両親に連れられてドライブをしていたら、中部に「骨汁」と書かれている店がありました。あれって何ですか?

 

(大学1年生 ゆっきーなさん)

 

そうなんです、調査員も昨年初めて骨汁を食べまして。「何てグロテスクな料理なんだろう」と思っていたのに、実際に食べてみると人目もはばからず骨に付くわずかな肉を全てすっぷり、スープまで完飲したのを覚えています。

 

まずは「骨汁とは何ぞや?」と思われる読者のためにちょっと解説しておきましょう。沖縄そばの出汁(だし)スープを作る時に使用している豚の骨を、出汁を取った後そのまま捨てるのはもったいないからと、その余った豚の骨を使って汁物料理に仕立て上げたのが、「骨汁」です。調査員は、実際の沖縄市民に聞き込みをし、推薦してもらった骨汁有名店を直撃してみることにしました。

 

◇王道の老舗店に聞く

 

最初に到着したのは、沖縄市の「グランド食堂」。ここからは大の骨汁ファンで、2016年の一般社団法人沖縄青年会議所理事長の比嘉大志さんに同行してもらい、骨汁について詳しく教えてもらうことに。

 

「今日は骨汁を注文する人が多いですね。うち、骨汁専門店ではなく食堂なんですけどね」とほほ笑む、グランド食堂代表の渡辺久美子さん。 「こちらは骨汁の王道店で、沖縄市民と骨汁の話をしたら、必ずグランド食堂の名前が出てきます。味が少し薄めで骨が大きく、骨以外の具もたくさん入っているのが特徴でしょうか」と、比嘉さんが解説します。

 

渡辺さんが持ってきてくれたデッカイ骨汁を食べはじめると、骨以外にレタスやトウミョウ、コンブ、豆腐、ショウガがたっぷり。「この骨髄のトロッとしたところがおいしいんです。骨は割って食べられますよ」と比嘉さん。

 

アドバイスを聞きながら、骨を飛び散らせたり落としたりしながらも、おいしくほおばる調査員。
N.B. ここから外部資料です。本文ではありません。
(* ===== verification/Encoding.v ===== *)
(** * Unambiguous encodings

    The byte strings the daemon hashes or authenticates are concatenations of
    fields.  [PrefixCode P enc] says that, on the values [P] describes, the
    encoding of a value determines the value and where its bytes end; the
    instances below cover the fields the source uses, and the tactic
    [peel] cuts an equation between two concatenations field by field. *)

From S2P Require Import Prelude Text.

Class PrefixCode {A} (P : A → Prop) (enc : A → list N) : Prop :=
  prefix_code x y l k : P x → P y → enc x ++ l = enc y ++ k → x = y ∧ l = k.

Lemma prefix_code_inj {A} (P : A → Prop) enc `{!PrefixCode P enc} x y :
  P x → P y → enc x = enc y → x = y.
Proof.
  intros Hx Hy Heq. refine (proj1 (prefix_code x y [] [] Hx Hy _)). by rewrite Heq.
Qed.

(** An integer that fits in [w] bytes. *)
Definition fits (w : nat) (n : N) : Prop := (n < 256 ^ N.of_nat w)%N.

#[global] Instance be_bytes_code w : PrefixCode (fits w) (be_bytes w).
Proof.
  intros n m l k Hn Hm Heq. apply app_inj_length in Heq as [Heq ->]; [|by rewrite !length_be_bytes].
  split; [|done]. by eapply be_bytes_inj.
Qed.

(** A byte array of a fixed length. *)
#[global] Instance array_code w : PrefixCode (λ l : list N, length l = w) id.
Proof. intros n m l k Hn Hm Heq. apply app_inj_length in Heq; [done|]. unfold id. congruence. Qed.

(** A byte slice after its length. *)
Definition length_prefixed (l : list N) : list N := be_bytes 8 (N.of_nat (length l)) ++ l.

#[global] Instance length_prefixed_code :
  PrefixCode (λ l : list N, fits 8 (N.of_nat (length l))) length_prefixed.
Proof.
  intros n m l k Hn Hm. unfold length_prefixed. rewrite <- !app_assoc. intros Heq.
  apply (prefix_code (P := fits 8)) in Heq as [Hlen Heq]; [|done..].
  apply app_inj_length in Heq; [done|lia].
Qed.

(** A sequence of values after its length. *)
Definition sequence {A} (enc : A → list N) (l : list A) : list N :=
  be_bytes 8 (N.of_nat (length l)) ++ (l ≫= enc).

Lemma bind_code {A} (P : A → Prop) enc `{!PrefixCode P enc} (x y : list A) l k :
  Forall P x → Forall P y → length x = length y →
  (x ≫= enc) ++ l = (y ≫= enc) ++ k → x = y ∧ l = k.
Proof.
  intros Hx. revert y. induction Hx as [|a x Ha Hx IH]; intros [|b y] Hy Hlen; [done..|].
  apply Forall_cons in Hy as [Hb Hy]. rewrite !bind_cons, <- !app_assoc. intros Heq.
  apply prefix_code in Heq as [-> Heq]; [|done..].
  destruct (IH y Hy (eq_add_S _ _ Hlen) Heq) as [-> ->]. done.
Qed.

#[global] Instance sequence_code {A} (P : A → Prop) enc `{!PrefixCode P enc} :
  PrefixCode (λ l : list A, Forall P l ∧ fits 8 (N.of_nat (length l))) (sequence enc).
Proof.
  intros x y l k [Hx Hn] [Hy Hm]. unfold sequence. rewrite <- !app_assoc. intros Heq.
  apply (prefix_code (P := fits 8)) in Heq as [Hlen Heq]; [|done..].
  apply (bind_code P enc) in Heq; [done..|lia].
Qed.

(** UTF-8 text after its length in bytes. *)
#[global] Instance text_code :
  PrefixCode (λ t : Text, Forall is_scalar t ∧ fits 8 (N.of_nat (text_len t)))
    (λ t, length_prefixed (utf8 t)).
Proof.
  intros x y l k [Hx Hn] [Hy Hm] Heq. apply prefix_code in Heq as [Heq ->]; [|done..].
  split; [|done]. by apply utf8_inj.
Qed.

(** Cut the first field off both sides of an equation of byte strings. *)
Ltac peel H E :=
  rewrite <- ?app_assoc in H;
  lazymatch type of H with
  | ?enc ?x ++ ?l = ?enc ?y ++ ?k => apply (prefix_code (enc := enc) x y l k) in H as [E H]
  end.
(* ===== verification/Replica.v ===== *)
(** * Replica identities (src/raft/admission.rs)

    [ReplicaId] with its derived equality and order, and the canonical text
    form it has on the wire ([Display] and [FromStr]): sixteen lower-case hex
    digits, a colon, and sixty-four more digits. *)

From S2P Require Import Prelude.
From Stdlib Require Import Ascii.

Record ReplicaId := mkReplicaId {
  physical_id : N;
  boot_nonce : list N
}.

#[global] Instance ReplicaId_eq_dec : EqDecision ReplicaId.
Proof. solve_decision. Defined.

#[global] Instance ReplicaId_countable : Countable ReplicaId.
Proof.
  apply (inj_countable' (λ r, (physical_id r, boot_nonce r)) (λ p, mkReplicaId p.1 p.2)).
  by intros [].
Defined.

(** The representation invariant of the Rust type: a [u64] and a [[u8; 32]]. *)
Definition replica_wf (r : ReplicaId) : Prop :=
  (physical_id r ≤ u64_max)%N ∧ length (boot_nonce r) = 32 ∧ Forall is_byte (boot_nonce r).

(** Errors of the admission layer are static strings. *)
Record AdmissionDenied := mkAdmissionDenied { denied_reason : string }.

(** ** The derived lexicographic order *)

Fixpoint bytes_leb (l k : list N) : bool :=
  match l, k with
  | [], _ => true
  | _ :: _, [] => false
  | x :: l, y :: k => (x <? y)%N || ((x =? y)%N && bytes_leb l k)
  end.

Definition replica_leb (a b : ReplicaId) : bool :=
  (physical_id a <? physical_id b)%N
  || ((physical_id a =? physical_id b)%N && bytes_leb (boot_nonce a) (boot_nonce b)).

Ltac leb_cases :=
  rewrite ?orb_true_iff, ?andb_true_iff, ?N.ltb_lt, ?N.eqb_eq in *.

Lemma bytes_leb_trans l k j :
  bytes_leb l k = true → bytes_leb k j = true → bytes_leb l j = true.
Proof.
  revert k j. induction l as [|x l IH]; intros [|y k] [|z j]; simpl; try done.
  leb_cases. intros [?|[-> ?]] [?|[-> ?]]; eauto; left; lia.
Qed.

Lemma bytes_leb_antisymm l k : bytes_leb l k = true → bytes_leb k l = true → l = k.
Proof.
  revert k. induction l as [|x l IH]; intros [|y k]; simpl; try done.
  leb_cases. intros [?|[? ?]] [?|[? ?]]; try lia. subst. f_equal. eauto.
Qed.

Lemma bytes_leb_total l k : bytes_leb l k = true ∨ bytes_leb k l = true.
Proof.
  revert k. induction l as [|x l IH]; intros [|y k]; simpl; auto.
  leb_cases. destruct (IH k), (N.lt_trichotomy x y) as [?|[?|?]]; auto.
Qed.

#[global] Instance ReplicaId_ordkey : OrdKey ReplicaId.
Proof.
  refine {| kle := λ a b, replica_leb a b = true |}.
  - intros a b. apply _.
  - intros a b c. unfold replica_leb. leb_cases.
    intros [?|[? H1]] [?|[? H2]]; try (left; lia). right. split; [lia|].
    by eapply bytes_leb_trans.
  - intros [p n] [p' n']. unfold replica_leb. simpl. leb_cases.
    intros [?|[? H1]] [?|[? H2]]; try lia. subst. f_equal. by apply bytes_leb_antisymm.
  - intros a b. unfold replica_leb. leb_cases.
    destruct (N.lt_trichotomy (physical_id a) (physical_id b)) as [?|[?|?]]; [tauto| |tauto].
    destruct (bytes_leb_total (boot_nonce a) (boot_nonce b)); auto.
Defined.

(** ** Text form *)

Module Hex.

Definition hex_digit (d : N) : ascii :=
  if (d <? 10)%N then ascii_of_N (48 + d) else ascii_of_N (87 + d).

(** [char::to_digit(16)]: both letter cases are digits. *)
Definition hex_val (c : ascii) : option N :=
  let n := N_of_ascii c in
  if ((48 <=? n) && (n <=? 57))%N then Some (n - 48)%N
  else if ((97 <=? n) && (n <=? 102))%N then Some (n - 87)%N
  else if ((65 <=? n) && (n <=? 70))%N then Some (n - 55)%N
  else None.

(** [{:0wx}] of a value that fits in [w] digits. *)
Fixpoint hex_padded (w : nat) (n : N) : list ascii :=
  match w with
  | 0 => []
  | S w => hex_padded w (n / 16) ++ [hex_digit (n mod 16)]
  end.

Fixpoint radix16 (max acc : N) (l : list ascii) : option N :=
  match l with
  | [] => Some acc
  | c :: l =>
      d ← hex_val c;
      let acc' := (acc * 16 + d)%N in
      if (acc' <=? max)%N then radix16 max acc' l else None
  end.

(** [from_str_radix(_, 16)] of an unsigned type whose greatest value is [max]. *)
Definition from_str_radix (max : N) (l : list ascii) : option N :=
  match l with
  | [] => None
  | "+"%char :: [] => None
  | "+"%char :: l => radix16 max 0 l
  | l => radix16 max 0 l
  end.

(** [matches!(byte, b'0'..=b'9' | b'a'..=b'f')]. *)
Definition is_lower_hex (c : ascii) : bool :=
  let n := N_of_ascii c in
  (((48 <=? n) && (n <=? 57)) || ((97 <=? n) && (n <=? 102)))%N.

End Hex.
Import Hex.

(** [impl Display for ReplicaId]. *)
Definition display (r : ReplicaId) : list ascii :=
  hex_padded 16 (physical_id r) ++ ":"%char :: (boot_nonce r ≫= hex_padded 2).

(** [value[a..b]]. *)
Definition slice {A} (l : list A) (a b : nat) : list A := take (b - a) (drop a l).

(** The loop [for (index, byte) in boot_nonce.iter_mut().enumerate()]. *)
Fixpoint parse_nonce (value : list ascii) (n index : nat) : Result (list N) AdmissionDenied :=
  match n with
  | 0 => Ok []
  | S n =>
      let offset := 17 + index * 2 in
      match from_str_radix 255 (slice value offset (offset + 2)) with
      | None => Err (mkAdmissionDenied "invalid boot identity")
      | Some byte =>
          match parse_nonce value n (S index) with
          | Ok rest => Ok (byte :: rest)
          | Err e => Err e
          end
      end
  end.

(** [impl FromStr for ReplicaId]. *)
Definition from_str (value : list ascii) : Result ReplicaId AdmissionDenied :=
  if negb (bool_decide (length value = 81))
     || negb (bool_decide (value !! 16 = Some ":"%char))
     || existsb (λ '(i, byte), negb (i =? 16) && negb (is_lower_hex byte))
          (imap pair value)
  then Err (mkAdmissionDenied "noncanonical replica identity")
  else
    match from_str_radix u64_max (slice value 0 16) with
    | None => Err (mkAdmissionDenied "invalid physical identity")
    | Some physical_id =>
        match parse_nonce value 32 0 with
        | Err e => Err e
        | Ok boot_nonce => Ok (mkReplicaId physical_id boot_nonce)
        end
    end.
うーん、幸せ!

 

「この店は創業31年目。母が立ち上げて、私で2代目」と渡辺さん。「オープン当初は骨汁に反応を示す客がいなかったのですが、今は20代から80代の方まで幅広く食べに来ます。一人で食べにくる女性客もいますよ。朝7時頃から骨汁用の骨を湯がき、カツオと塩などで少しの味付け。もう、時間じゃなく骨に追われています(笑)」

 

なかなか大変なお仕事なのですね。

 

「最初は、誰かに連れられて食べに来る人がほとんど。鍋やタッパーを持ち込んで持ち帰りする人もいます」

 

渡辺さんの話を聞いていると、厨房から赤ちゃんの笑い声が。「あの子は、きょう手伝いにきてくれている孫の愛莉の子ども『茉也』です」。4世代が骨汁をつなぐっていいなぁ。まさに骨つなぎ! とちょっぴり感動する調査員でした。

 

◇個性いろいろ

 

「調査員さん、実は那覇でも骨汁が食べられるんです」と比嘉さんが案内してくれたのは、松山のカクテルプラザ1階の「そばよし」。2013(平成25)年にオープン以来、そばで使った出汁骨とそばのスープを使い、客に提供してきたそう。場所柄か、深夜によく売れるとのこと。さっそく骨汁を食べてみると、透明スープであっさり味。そば店なので麺を追加し、店特製のコーレーグスを入れると、これまたうまい。

 

最後にもう一種類。演歌歌手で伊江島出身の糸山ゆり子さんが作る骨汁は、ソーキ汁風で大きめに切ったゴロゴロ野菜入り。ニンジンの皮はむかないのが特徴で、調味料は、みそと塩のみ。自宅と、繁多川交番斜め向かいの「カラオケゆり子」でよく出しているそう。

 

骨汁だけで、こんなに個性いっぱい。骨汁ツアーで本島一周したいなぁと思う調査員なのでした。